Dr. Eichhorn, originally from Cleveland, Ohio, is a graduate of Princeton University and Harvard Medical School. After starting in general surgery, he switched to anesthesiology residency training at Harvard/Beth Israel Hospital in Boston. He joined the Harvard faculty in 1979 and remained there until moving to Jackson, Mississippi, in 1991 where he served more than a decade as professor and chair of anesthesiology at the University of Mississippi. He subsequently transitioned to the University of Kentucky, completing his distinguished career there and retiring in 2017.

Dr. Eichhorn’s primary academic interests have been in the areas of anesthesia patient safety, standards of practice, risk management, and accident analysis. His landmark 1989 Anesthesiology paper was the first to suggest dramatic improvement in anesthesia patient safety through the behaviors of continuous intraoperative monitoring, best implemented by enhancing the human senses with early electronic warnings from capnography and pulse oximetry.1 Dr. Eichhorn chaired the Harvard Anesthesia Risk Management Committee that wrote the original “Harvard standards” for intraoperative monitoring. These standards became the basis for many others, including those adopted by the American Society of Anesthesiologists and a great many other national societies around the world.
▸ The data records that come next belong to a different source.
(* ===== verification/Exec.v ===== *)
(** * Exec: the arguments of a new program (exec.c, sys_exec of sysfile.c)

    sys_exec collects the pointers of the caller's argument vector in an array on the kernel
    stack; exec, once the new address space has its two top pages, makes the lower one
    inaccessible and pushes strings, pointers and main's frame onto the upper one. The running
    process's user memory is read at its virtual addresses (below KERNBASE), the new one's
    through its page directory. *)

From S2P Require Import Prelude Memory Mmu Kalloc Vm Syscall.

Definition MAXARG : Z := 32.

Section Exec.
(** The caller's sz and saved stack pointer; the arrays argv of sys_exec and ustack of exec on
    its kernel stack; a bound for strlen's scans. *)
Context (usz uesp argv ustack : Z) (slen : nat).

(** The caller as the argument fetchers see it. *)
Definition caller (s : kmem) : uctx := mkUctx usz uesp (kmem_memory s).

(** The loop of sys_exec that fills argv; false where it returns -1. *)
Fixpoint fetch_args (uargv i : Z) (n : nat) : M kmem bool :=
  match n with
  | O => ret false
  | S n =>
      u ← gets caller;
      match fetchint u (u32 (uargv + 4 * i)) with
      | None => ret false
      | Some uarg =>
          let uarg := u32 uarg in
          if uarg =? 0 then kstore32 (argv + 4 * i) 0;; ret true
          else
            match fetchstr u uarg with
            | None => ret false
            | Some (p, _) => kstore32 (argv + 4 * i) p;; fetch_args uargv (i + 1) n
            end
      end
  end.
(** sys_exec up to its call of exec: the path, when all arguments could be fetched. *)
Definition sys_exec_args : M kmem (option Z) :=
  u ← gets caller;
  match argstr u 0, argint u 1 with
  | Some (path, _), Some uargv =>
      kmemset argv 0 (4 * MAXARG);;
      ok ← fetch_args (u32 uargv) 0 (Z.to_nat MAXARG);
      ret (if (ok : bool) then Some path else None)
  | _, _ => ret None
  end.

Definition kstrlen (a : Z) : M kmem Z := fun s =>
  match strlen (kmem_memory s) a slen with Some n => Ret n s | None => OutOfFuel end.

(** exec's loop over argv: argc and sp at its end, or [None] where it goes to bad. *)
Fixpoint push_args (pgdir argc sp : Z) (n : nat) : M kmem (option (Z * Z)) :=
  match n with
  | O => fun _ => OutOfFuel
  | S n =>
      a ← kload32 (argv + 4 * argc);
      if a =? 0 then ret (Some (argc, sp))
      else if MAXARG <=? argc then ret None
      else
        len ← kstrlen a;
        let sp := Z.land (u32 (sp - (len + 1))) (Z.lnot 3) in
        r ← copyout pgdir sp a (len + 1);
        if r <? 0 then ret None
        else kstore32 (ustack + 4 * (3 + argc)) sp;; push_args pgdir (argc + 1) sp n
  end.

(** From clearpteu to the last copyout; [sz] is the new size, the result sp. *)
Definition exec_stack (pgdir sz : Z) : M kmem (option Z) :=
  clearpteu pgdir (u32 (sz - 2 * PGSIZE));;
  o ← push_args pgdir 0 sz (S (S (Z.to_nat MAXARG)));
  match o with
  | None => ret None
  | Some (argc, sp) =>
      kstore32 (ustack + 4 * (3 + argc)) 0;;
      kstore32 (ustack + 4 * 0) 0xffffffff;;
      kstore32 (ustack + 4 * 1) argc;;
      kstore32 (ustack + 4 * 2) (u32 (sp - (argc + 1) * 4));;
      let sp := u32 (sp - (3 + argc + 1) * 4) in
      r ← copyout pgdir sp ustack ((3 + argc + 1) * 4);
      ret (if r <? 0 then None else Some sp)
  end.

(** The scan for the last component of the path; [s] and [last] are its two pointers. *)
Fixpoint base_name (m : memory) (last s : Z) (n : nat) : option Z :=
  match n with
  | O => None
  | S n =>
      let c := load8 m s in
      if c =? 0 then Some last else base_name m (if c =? 47 then s + 1 else last) (s + 1) n
  end.

(** The program's name, for debugging: [name] is curproc->name, [n] a bound of the path. *)
Definition exec_name (m : memory) (path name : Z) (n : nat) : option memory :=
  last ← base_name m path path n; Some (safestrcpy m name last 16).
End Exec.

(** ** What main finds *)

Definition user_byte (m : memory) (d va : Z) : option Z :=
  f ← frame_of m d va; Some (load8 m (f + va mod PGSIZE)).
Definition user_word (m : memory) (d va : Z) : option Z :=
  a ← user_byte m d va; b ← user_byte m d (va + 1); c ← user_byte m d (va + 2); e ← user_byte m d (va + 3);
  Some (a + b * 2 ^ 8 + c * 2 ^ 16 + e * 2 ^ 24).
Definition user_string (m : memory) (d p : Z) (a : list Z) : Prop :=
  forall i b, (a ++ [0]) !! i = Some b -> user_byte m d (p + Z.of_nat i) = Some b.

(** main(argc, argv) about to start at stack pointer [sp]: a return address, argc, argv, and
    at argv the pointers to the strings, the last one null. *)
Record main_frame (m : memory) (d sp : Z) (args : list (list Z)) : Prop := {
  mf_return : user_word m d sp = Some 0xffffffff;
  mf_argc : user_word m d (sp + 4) = Some (Z.of_nat (length args));
  mf_argv : user_word m d (sp + 8) = Some (sp + 12);
  mf_args : forall i a, args !! i = Some a -> exists p,
    user_word m d (sp + 12 + 4 * Z.of_nat i) = Some p /\ user_string m d p a;
  mf_null : user_word m d (sp + 12 + 4 * Z.of_nat (length args)) = Some 0
}.

Definition align4 (x : Z) : Z := x / 4 * 4.
(** The stack pointer below the strings, and below everything. *)
Definition strings_sp (sp : Z) (args : list (list Z)) : Z :=
  foldl (fun sp a => align4 (sp - (Z.of_nat (length a) + 1))) sp args.
Definition main_sp (sp : Z) (args : list (list Z)) : Z := strings_sp sp args - (4 + Z.of_nat (length args)) * 4.

(** A pointer array and the strings it points to, in the caller's memory. *)
Definition string_at (m : memory) (p : Z) (a : list Z) : Prop :=
  0 < p /\ p + Z.of_nat (length a) < KERNBASE /\ Forall (fun b => b <> 0) a /\
  (forall i b, (a ++ [0]) !! i = Some b -> load8 m (p + Z.of_nat i) = b).
Definition vector_at (m : memory) (argv : Z) (args : list (list Z)) : Prop :=
  (forall i a, args !! i = Some a -> string_at m (load32 m (argv + 4 * Z.of_nat i)) a) /\
  load32 m (argv + 4 * Z.of_nat (length args)) = 0.

(** ** The stack page of a new address space *)

Lemma frame_of_page m d va va' : vpn va = vpn va' -> frame_of m d va = frame_of m d va'.
Proof. intros [E1 E2]%vpn_eq_iff. unfold frame_of, lookup_pt. by rewrite E1, E2. Qed.

Lemma page_vpn p i : 0 <= p -> p mod PGSIZE = 0 -> p + PGSIZE <= 2 ^ 32 -> 0 <= i < PGSIZE -> vpn (p + i) = vpn p.
Proof. intros. unfold vpn, PGSIZE in *. rewrite !u32_small by lia. dlia. Qed.

Lemma align4_eq x : 0 <= x < 2 ^ 32 -> Z.land (u32 x) (Z.lnot 3) = align4 x.
Proof. intros Hx. rewrite u32_small by done. change 3 with (Z.ones 2). by rewrite land_lnot_ones. Qed.

Lemma strlen_from_spec m p a : forall k fuel, (forall i b, (a ++ [0]) !! i = Some b -> load8 m (p + (k + Z.of_nat i)) = b) ->
  Forall (fun b => b <> 0) a -> (length a < fuel)%nat -> strlen_from m p k fuel = Some (k + Z.of_nat (length a)).
Proof.
  induction a as [|c a IH]; intros k [|fuel] Hm Ha Hf; cbn [length] in Hf; try lia; cbn [strlen_from].
  - specialize (Hm O 0 eq_refl). replace (p + (k + Z.of_nat 0)) with (p + k) in Hm by lia. rewrite Hm. cbn. f_equal. lia.
  - apply Forall_cons in Ha as [Hc Ha]. pose proof (Hm O c eq_refl) as E. replace (p + (k + Z.of_nat 0)) with (p + k) in E by lia.
    rewrite E, (proj2 (Z.eqb_neq c 0)), IH by (done || lia || (intros i b Hi; rewrite <- (Hm (S i) b Hi); f_equal; lia)).
    cbn [length]. f_equal. lia.
Qed.

Section Stack.
Context (kend : Z) (kend_high : KERNBASE < kend).
Context (d top f ks argv ustack : Z) (l : list Z) (slen : nat).

(** The page at [top] is user memory in frame [f], the one below is mapped but not for the
    user; [f] and the kernel stack [ks], with its two arrays, are no page tables. *)
Record stack_pages (m : memory) : Prop := {
  st_wf : as_wf kend m d l;
  st_frame : frame_of m d top = Some f;
  st_guard : frame_of m d (top - PGSIZE) = None;
  st_guard_table : is_Some (table_at m d (PDX (top - PGSIZE)));
  st_unowned : ~ owns m d f;
  st_ks : ~ owns m d ks
}.
Record stack_place : Prop := {
  sp_top : top mod PGSIZE = 0;
  sp_low : PGSIZE <= top;
  sp_high : top + PGSIZE <= KERNBASE;
  sp_good : good_page kend f;
  sp_good_ks : good_page kend ks;
  sp_apart : f <> ks;
  sp_argv : ks <= argv /\ argv + 4 * MAXARG <= ks + PGSIZE;
  sp_ustack : ks <= ustack /\ ustack + 4 * (MAXARG + 4) <= ks + PGSIZE;
  sp_arrays : argv + 4 * MAXARG <= ustack \/ ustack + 4 * (MAXARG + 4) <= argv
}.
Context (HP : stack_place).

Lemma top_vpn i : 0 <= i < PGSIZE -> vpn (top + i) = vpn top.
Proof. destruct HP. intros Hi. apply page_vpn; unfold KERNBASE, PGSIZE in *; lia. Qed.
Lemma guard_vpn i : 0 <= i < PGSIZE -> vpn (top - PGSIZE + i) = vpn (top - PGSIZE).
Proof. destruct HP. intros Hi. apply page_vpn; try (unfold KERNBASE, PGSIZE in *; lia). unfold PGSIZE in *. dlia. Qed.

(** Where the byte at a user address of the stack page is. *)
Definition place (va : Z) : Z := f + (va - top).

Lemma stack_byte m va : stack_pages m -> top <= va < top + PGSIZE -> user_byte m d va = Some (load8 m (place va)).
Proof.
  intros Hm Hva. unfold user_byte, place. replace va with (top + (va - top)) by lia.
  rewrite (frame_of_page m d (top + (va - top)) top) by (apply top_vpn; lia). rewrite (st_frame _ Hm). cbn.
  do 2 f_equal. destruct HP. unfold PGSIZE in *. dlia.
Qed.
Lemma stack_word m va : stack_pages m -> top <= va -> va + 4 <= top + PGSIZE -> user_word m d va = Some (load32 m (place va)).
Proof.
  intros Hm Hl Hh. unfold user_word. rewrite !stack_byte by (done || lia). cbn [mbind option_bind]. unfold load32.
  replace (place (va + 1)) with (place va + 1) by (unfold place; lia). replace (place (va + 2)) with (place va + 2) by (unfold place; lia).
  by replace (place (va + 3)) with (place va + 3) by (unfold place; lia).
Qed.

(** Writes to the frame and to the kernel stack leave the pages mapped as they are. *)
Lemma stack_pages_write q m m' : stack_pages m -> q = f \/ q = ks ->
  (forall a, ~ (q <= a < q + PGSIZE) -> load8 m' a = load8 m a) -> stack_pages m'.
Proof.
  intros [Hw Hf Hg Ht Ho Hk] Hq Hm.
  assert (Hgood : good_page kend q /\ ~ owns m d q) by (destruct HP; destruct Hq as [-> | ->]; done). destruct Hgood as [Hgq Hoq].
  destruct (unowned_write kend _ _ _ _ _ Hw (proj1 Hgq) Hoq Hm) as (H1 & H2 & H3).
  split; rewrite ?H2; try done.
  - unfold frame_of. rewrite (proj2 (H3 top)). exact Hf.
  - unfold frame_of. rewrite (proj2 (H3 (top - PGSIZE))). exact Hg.
  - by rewrite (proj1 (H3 (top - PGSIZE))).
Qed.

(** copyout to the stack page, from a buffer outside it. *)
Lemma copyout_stack s va p len : stack_pages (kmem_memory s) -> top <= va -> 0 <= len -> va + len <= top + PGSIZE ->
  p + len <= f \/ f + PGSIZE <= p ->
  exists m', copyout d va p len s = Ret 0 (set_memory m' s) /\ stack_pages m' /\
    forall a, load8 m' a = if decide (place va <= a < place va + len) then load8 (kmem_memory s) (p + (a - place va)) else load8 (kmem_memory s) a.
Proof.
  intros Hs Hl Hlen Hh Hd. assert (Hfr : forall i, 0 <= i < len -> frame_of (kmem_memory s) d (va + i) = Some f).
  { intros i Hi. replace (va + i) with (top + (va + i - top)) by lia. rewrite (frame_of_page _ d _ top) by (apply top_vpn; lia). apply Hs. }
  assert (Hmod : forall i, 0 <= i < len -> f + (va + i) mod PGSIZE = place va + i).
  { intros i Hi. unfold place. destruct HP. unfold PGSIZE in *. dlia. }
  destruct (copyout_correct kend kend_high d va p len s l (st_wf _ Hs)) as (m' & E & H1 & H2).
  - split.
    + intros i Hi. exists f. split_and!; [by apply Hfr|apply HP|apply Hs|done].
    + intros i j g Hi Hj _ _. replace (va + i) with (top + (va + i - top)) by lia. replace (va + j) with (top + (va + j - top)) by lia.
      by rewrite !top_vpn by lia.
  - destruct HP. unfold PGSIZE in *. lia.
  - done.
  - destruct HP. unfold KERNBASE, PGSIZE in *. lia.
  - assert (Hm' : forall a, load8 m' a = if decide (place va <= a < place va + len) then load8 (kmem_memory s) (p + (a - place va)) else load8 (kmem_memory s) a).
    { intros a. case_decide as Ha.
      - specialize (H1 (a - place va) f ltac:(lia) (Hfr (a - place va) ltac:(lia))). rewrite Hmod in H1 by lia.
        by replace (place va + (a - place va)) with a in H1 by lia.
      - apply H2. intros i g Hi Hg. rewrite Hfr in Hg by done. injection Hg as <-. rewrite Hmod by done. lia. }
    exists m'. split; [done|]. split; [|done]. apply (stack_pages_write f (kmem_memory s)); [done|by left|].
    intros a Ha. rewrite Hm', decide_False; [done|]. unfold place. lia.
Qed.

(** The same below it stops at the page the user cannot reach. *)
Lemma copyout_guard s va p len : stack_pages (kmem_memory s) -> top - PGSIZE <= va < top -> 0 < len ->
  copyout d va p len s = Ret (-1) s.
Proof.
  intros Hs Hva Hlen. unfold copyout.
  replace (S (Z.to_nat (len / PGSIZE) + 2)) with (S (S (S (Z.to_nat (len / PGSIZE))))) by lia. cbn [copyout_loop].
  rewrite (proj2 (Z.ltb_lt 0 len)) by done. cbn [negb].
  assert (E0 : PGROUNDDOWN va = top - PGSIZE).
  { rewrite PGROUNDDOWN_eq. destruct HP. unfold KERNBASE, PGSIZE in *. rewrite u32_small by lia. dlia. }
  rewrite E0. destruct (st_guard_table _ Hs) as [t Ht].
  assert (E : uva2ka d (top - PGSIZE) s = Ret 0 s).
  { unfold uva2ka. rewrite (bind_ret _ _ _ _ _ (walkpgdir_present _ _ _ _ false Ht)), (pte_nonzero kend kend_high _ _ l _ _ (st_wf _ Hs) Ht).
    rewrite (bind_ret _ _ _ _ s) by done. pose proof (st_guard _ Hs) as Hg. unfold frame_of, lookup_pt in Hg. rewrite Ht in Hg.
    destruct (has_flag _ PTE_P); [|done]. destruct (has_flag _ PTE_U); done. }
  by rewrite (bind_ret _ _ _ _ _ E).
Qed.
Work from his International Task Force on Anesthesia Safety was the basis of the standards adopted by the World Federation of Societies of Anaesthesiologists. Dr. Eichhorn is especially proud of his contribution to the World Health Organization Surgical Safety Checklist. Also, his 1986 JAMA journal article describing the creation and adoption of the original monitoring standards2 was honored in 2015 as number 10 in an historic compilation published in Anesthesia and Analgesia entitled, “Game changers: The 20 most important anesthesia articles ever published.”3

There have been many awards and honors for Dr. Eichhorn in recognition of his contributions to improving patient safety. For example, in 2011 the Joint Commission/National Quality Forum consortium presented him with the highest honor in patient safety, the John M. Eisenberg Award for Individual Achievement in Patient Safety and Quality. Receiving a number of additional career recognition awards in the past decade, he continues to serve the specialty and our patients by tenaciously advocating for practice improvements that lead to better patient safety and outcomes.

His time in APSF leadership roles is drawing to a close, but his efforts and their profound, positive impact will continue long into the future. Dr. Eichhorn has left a remarkable legacy and all of us and our patients are better for it.

Dr. Mark Warner is President of the APSF and the Annenberg Professor of Anesthesiology, Mayo Clinic, Rochester, MN.


Dr. Warner has no disclosures with regards to the content of the article.


References

  1. Eichhorn JH: Prevention of intraoperative anesthesia accidents and related severe injury through safety monitoring. Anesthesiology 1989;70:572–577.
  2. Eichhorn JH, Cooper JB, Cullen DJ, et al. Standards for patient monitoring during anesthesia at Harvard Medical School. JAMA 1986;256:1017–1020.
  3. Barash P, Bieterman K, Hersey D: Game changers: the 20 most important anesthesia articles ever published. Anesth Analg 2015;120:663–670.